*Work task*. Find "intros Hp Ht Ho Hf Hl Hst" and "apply wp_ret. intros bytes Hb. apply H; [by" in the records below. Copy the lines holding them and every line between, exactly, and no others.
------------------------------------------------------------
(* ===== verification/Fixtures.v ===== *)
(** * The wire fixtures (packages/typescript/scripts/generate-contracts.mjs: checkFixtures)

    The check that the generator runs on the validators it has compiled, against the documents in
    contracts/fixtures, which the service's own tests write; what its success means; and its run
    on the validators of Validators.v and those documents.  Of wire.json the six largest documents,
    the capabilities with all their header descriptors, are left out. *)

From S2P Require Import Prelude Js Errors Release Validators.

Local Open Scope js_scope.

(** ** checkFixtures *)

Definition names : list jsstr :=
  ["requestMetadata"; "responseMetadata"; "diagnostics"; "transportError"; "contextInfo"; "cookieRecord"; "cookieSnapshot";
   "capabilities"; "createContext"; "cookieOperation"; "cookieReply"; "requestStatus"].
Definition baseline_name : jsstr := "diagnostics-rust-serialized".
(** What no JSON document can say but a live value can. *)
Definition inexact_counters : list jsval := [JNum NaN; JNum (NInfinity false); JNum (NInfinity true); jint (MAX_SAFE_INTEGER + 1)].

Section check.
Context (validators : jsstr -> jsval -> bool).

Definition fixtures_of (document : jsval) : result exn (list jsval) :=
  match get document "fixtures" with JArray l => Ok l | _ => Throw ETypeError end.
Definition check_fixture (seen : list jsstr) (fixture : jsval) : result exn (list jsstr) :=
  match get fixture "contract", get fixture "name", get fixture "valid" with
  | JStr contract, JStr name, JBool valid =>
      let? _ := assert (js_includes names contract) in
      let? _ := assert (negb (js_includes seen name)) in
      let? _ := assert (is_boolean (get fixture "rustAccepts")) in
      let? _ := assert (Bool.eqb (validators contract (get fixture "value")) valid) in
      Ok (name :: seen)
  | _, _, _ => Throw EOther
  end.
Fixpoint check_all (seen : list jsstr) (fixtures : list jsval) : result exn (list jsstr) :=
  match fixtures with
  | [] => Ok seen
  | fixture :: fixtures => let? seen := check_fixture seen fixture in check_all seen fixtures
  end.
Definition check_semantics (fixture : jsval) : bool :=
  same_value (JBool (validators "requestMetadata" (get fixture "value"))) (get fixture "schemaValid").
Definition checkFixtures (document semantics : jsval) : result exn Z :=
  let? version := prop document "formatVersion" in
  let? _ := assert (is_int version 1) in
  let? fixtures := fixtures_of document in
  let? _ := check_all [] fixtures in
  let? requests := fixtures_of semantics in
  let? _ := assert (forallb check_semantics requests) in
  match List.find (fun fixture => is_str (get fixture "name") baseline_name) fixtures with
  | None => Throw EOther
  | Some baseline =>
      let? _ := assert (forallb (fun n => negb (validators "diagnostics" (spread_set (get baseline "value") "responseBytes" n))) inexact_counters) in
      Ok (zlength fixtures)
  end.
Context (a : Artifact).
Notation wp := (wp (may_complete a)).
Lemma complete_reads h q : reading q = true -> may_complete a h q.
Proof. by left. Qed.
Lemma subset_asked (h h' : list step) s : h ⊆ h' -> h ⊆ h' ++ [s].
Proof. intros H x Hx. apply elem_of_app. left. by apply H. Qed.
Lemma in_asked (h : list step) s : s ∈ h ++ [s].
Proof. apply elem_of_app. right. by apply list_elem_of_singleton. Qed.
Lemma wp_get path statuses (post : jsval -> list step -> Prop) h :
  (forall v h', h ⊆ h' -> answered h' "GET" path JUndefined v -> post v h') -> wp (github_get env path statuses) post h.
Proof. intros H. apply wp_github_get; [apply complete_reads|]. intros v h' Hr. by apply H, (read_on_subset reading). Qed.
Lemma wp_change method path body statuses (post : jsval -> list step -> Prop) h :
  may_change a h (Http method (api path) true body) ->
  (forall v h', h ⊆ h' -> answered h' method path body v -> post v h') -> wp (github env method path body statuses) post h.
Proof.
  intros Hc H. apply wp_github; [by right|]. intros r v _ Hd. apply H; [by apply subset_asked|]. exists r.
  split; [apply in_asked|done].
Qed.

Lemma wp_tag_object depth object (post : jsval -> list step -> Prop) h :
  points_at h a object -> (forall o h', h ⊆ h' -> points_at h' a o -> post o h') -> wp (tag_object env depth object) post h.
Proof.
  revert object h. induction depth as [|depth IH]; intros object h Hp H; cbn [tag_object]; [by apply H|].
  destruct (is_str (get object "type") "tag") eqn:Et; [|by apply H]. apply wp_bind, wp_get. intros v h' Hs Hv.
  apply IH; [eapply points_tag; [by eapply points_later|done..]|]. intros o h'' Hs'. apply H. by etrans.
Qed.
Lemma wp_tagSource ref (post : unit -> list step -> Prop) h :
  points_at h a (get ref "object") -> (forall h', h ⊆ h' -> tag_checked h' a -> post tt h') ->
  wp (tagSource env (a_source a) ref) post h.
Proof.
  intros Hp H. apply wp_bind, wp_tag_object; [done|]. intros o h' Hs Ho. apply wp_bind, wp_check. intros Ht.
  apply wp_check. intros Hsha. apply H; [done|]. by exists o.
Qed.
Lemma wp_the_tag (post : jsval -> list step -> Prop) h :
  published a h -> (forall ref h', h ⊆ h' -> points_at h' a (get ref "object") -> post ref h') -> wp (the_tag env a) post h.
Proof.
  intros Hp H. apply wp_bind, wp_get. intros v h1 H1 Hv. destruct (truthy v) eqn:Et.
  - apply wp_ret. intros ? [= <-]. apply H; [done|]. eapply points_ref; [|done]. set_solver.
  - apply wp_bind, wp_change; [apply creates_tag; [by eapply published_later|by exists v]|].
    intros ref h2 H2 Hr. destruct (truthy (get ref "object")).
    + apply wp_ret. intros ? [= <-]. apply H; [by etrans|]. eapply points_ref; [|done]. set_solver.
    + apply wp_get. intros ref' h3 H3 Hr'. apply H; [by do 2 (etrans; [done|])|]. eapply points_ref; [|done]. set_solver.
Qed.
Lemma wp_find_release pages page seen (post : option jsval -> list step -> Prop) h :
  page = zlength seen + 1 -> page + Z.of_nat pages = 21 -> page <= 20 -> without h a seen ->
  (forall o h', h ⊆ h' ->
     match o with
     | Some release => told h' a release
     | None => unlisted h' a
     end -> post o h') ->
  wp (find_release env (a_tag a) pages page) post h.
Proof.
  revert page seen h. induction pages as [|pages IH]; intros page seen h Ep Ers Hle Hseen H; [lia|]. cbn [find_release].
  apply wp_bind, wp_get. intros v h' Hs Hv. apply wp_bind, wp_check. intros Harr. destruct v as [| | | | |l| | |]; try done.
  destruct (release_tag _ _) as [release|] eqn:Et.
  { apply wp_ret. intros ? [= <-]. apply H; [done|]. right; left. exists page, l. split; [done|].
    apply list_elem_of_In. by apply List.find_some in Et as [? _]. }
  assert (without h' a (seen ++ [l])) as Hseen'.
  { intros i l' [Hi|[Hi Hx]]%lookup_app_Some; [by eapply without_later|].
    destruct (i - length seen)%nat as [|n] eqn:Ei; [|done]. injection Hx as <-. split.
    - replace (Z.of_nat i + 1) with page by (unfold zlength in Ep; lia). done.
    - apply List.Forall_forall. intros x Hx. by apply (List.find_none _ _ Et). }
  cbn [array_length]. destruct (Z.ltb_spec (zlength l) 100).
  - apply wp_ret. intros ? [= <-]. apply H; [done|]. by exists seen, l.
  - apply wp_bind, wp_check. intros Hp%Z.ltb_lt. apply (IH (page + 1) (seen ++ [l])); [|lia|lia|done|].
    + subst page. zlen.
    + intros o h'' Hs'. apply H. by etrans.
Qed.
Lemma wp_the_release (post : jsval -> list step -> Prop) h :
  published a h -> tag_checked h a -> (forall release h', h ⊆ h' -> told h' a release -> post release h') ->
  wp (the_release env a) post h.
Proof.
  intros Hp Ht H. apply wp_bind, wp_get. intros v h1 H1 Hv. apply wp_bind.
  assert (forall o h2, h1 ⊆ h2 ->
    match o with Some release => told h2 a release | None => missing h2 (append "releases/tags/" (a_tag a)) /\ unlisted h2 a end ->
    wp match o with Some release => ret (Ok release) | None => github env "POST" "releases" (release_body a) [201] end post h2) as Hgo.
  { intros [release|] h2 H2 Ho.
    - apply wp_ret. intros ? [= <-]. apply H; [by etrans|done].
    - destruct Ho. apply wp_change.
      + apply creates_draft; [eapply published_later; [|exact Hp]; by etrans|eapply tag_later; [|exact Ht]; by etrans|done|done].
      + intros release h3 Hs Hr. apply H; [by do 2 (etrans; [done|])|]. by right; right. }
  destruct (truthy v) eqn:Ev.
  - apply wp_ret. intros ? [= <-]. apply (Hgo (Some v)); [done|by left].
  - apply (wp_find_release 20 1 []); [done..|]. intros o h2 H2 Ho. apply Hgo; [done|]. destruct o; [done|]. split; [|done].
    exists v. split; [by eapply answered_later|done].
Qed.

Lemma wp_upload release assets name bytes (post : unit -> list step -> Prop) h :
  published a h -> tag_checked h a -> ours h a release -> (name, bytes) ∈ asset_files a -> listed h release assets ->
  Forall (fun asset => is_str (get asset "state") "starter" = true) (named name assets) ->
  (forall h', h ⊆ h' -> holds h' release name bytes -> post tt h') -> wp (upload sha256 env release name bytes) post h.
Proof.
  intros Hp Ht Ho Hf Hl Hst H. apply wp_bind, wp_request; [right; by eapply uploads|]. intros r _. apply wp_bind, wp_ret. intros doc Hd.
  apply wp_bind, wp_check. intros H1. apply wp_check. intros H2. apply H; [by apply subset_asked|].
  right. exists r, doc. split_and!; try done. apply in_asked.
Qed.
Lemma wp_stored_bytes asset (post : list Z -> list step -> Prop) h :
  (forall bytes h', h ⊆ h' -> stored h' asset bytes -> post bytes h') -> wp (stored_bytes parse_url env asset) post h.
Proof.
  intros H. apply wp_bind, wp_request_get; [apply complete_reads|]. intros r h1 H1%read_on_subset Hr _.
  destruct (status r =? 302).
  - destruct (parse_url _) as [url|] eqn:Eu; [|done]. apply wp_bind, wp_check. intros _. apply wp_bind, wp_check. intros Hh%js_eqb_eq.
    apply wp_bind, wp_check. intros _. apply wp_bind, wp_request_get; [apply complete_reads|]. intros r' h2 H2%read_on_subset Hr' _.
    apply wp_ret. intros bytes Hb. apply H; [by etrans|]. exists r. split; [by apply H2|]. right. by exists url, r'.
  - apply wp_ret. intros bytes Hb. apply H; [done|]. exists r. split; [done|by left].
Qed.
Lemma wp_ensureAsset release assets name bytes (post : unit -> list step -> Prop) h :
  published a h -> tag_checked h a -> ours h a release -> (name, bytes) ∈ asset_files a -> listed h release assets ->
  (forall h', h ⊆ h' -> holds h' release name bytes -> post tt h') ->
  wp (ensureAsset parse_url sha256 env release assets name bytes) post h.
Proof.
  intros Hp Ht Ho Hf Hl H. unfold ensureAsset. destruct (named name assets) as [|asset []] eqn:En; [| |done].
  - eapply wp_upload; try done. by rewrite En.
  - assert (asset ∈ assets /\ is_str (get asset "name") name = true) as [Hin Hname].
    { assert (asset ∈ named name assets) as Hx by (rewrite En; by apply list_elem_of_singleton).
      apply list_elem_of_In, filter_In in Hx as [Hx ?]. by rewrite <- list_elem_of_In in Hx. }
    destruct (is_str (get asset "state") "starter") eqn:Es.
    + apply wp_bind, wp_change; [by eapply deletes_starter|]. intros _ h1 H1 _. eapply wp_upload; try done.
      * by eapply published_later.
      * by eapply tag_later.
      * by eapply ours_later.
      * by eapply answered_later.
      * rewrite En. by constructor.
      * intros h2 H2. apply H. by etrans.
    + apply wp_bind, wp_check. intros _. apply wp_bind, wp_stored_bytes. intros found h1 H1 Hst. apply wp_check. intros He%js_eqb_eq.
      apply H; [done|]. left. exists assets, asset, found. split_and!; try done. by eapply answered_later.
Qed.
------------------------------------------------------------
*Exercise response*.
  intros Hp Ht Ho Hf Hl Hst H. apply wp_bind, wp_request; [right; by eapply uploads|]. intros r _. apply wp_bind, wp_ret. intros doc Hd.
  apply wp_bind, wp_check. intros H1. apply wp_check. intros H2. apply H; [by apply subset_asked|].
  right. exists r, doc. split_and!; try done. apply in_asked.
Qed.
Lemma wp_stored_bytes asset (post : list Z -> list step -> Prop) h :
  (forall bytes h', h ⊆ h' -> stored h' asset bytes -> post bytes h') -> wp (stored_bytes parse_url env asset) post h.
Proof.
  intros H. apply wp_bind, wp_request_get; [apply complete_reads|]. intros r h1 H1%read_on_subset Hr _.
  destruct (status r =? 302).
  - destruct (parse_url _) as [url|] eqn:Eu; [|done]. apply wp_bind, wp_check. intros _. apply wp_bind, wp_check. intros Hh%js_eqb_eq.
    apply wp_bind, wp_check. intros _. apply wp_bind, wp_request_get; [apply complete_reads|]. intros r' h2 H2%read_on_subset Hr' _.
    apply wp_ret. intros bytes Hb. apply H; [by etrans|]. exists r. split; [by apply H2|]. right. by exists url, r'.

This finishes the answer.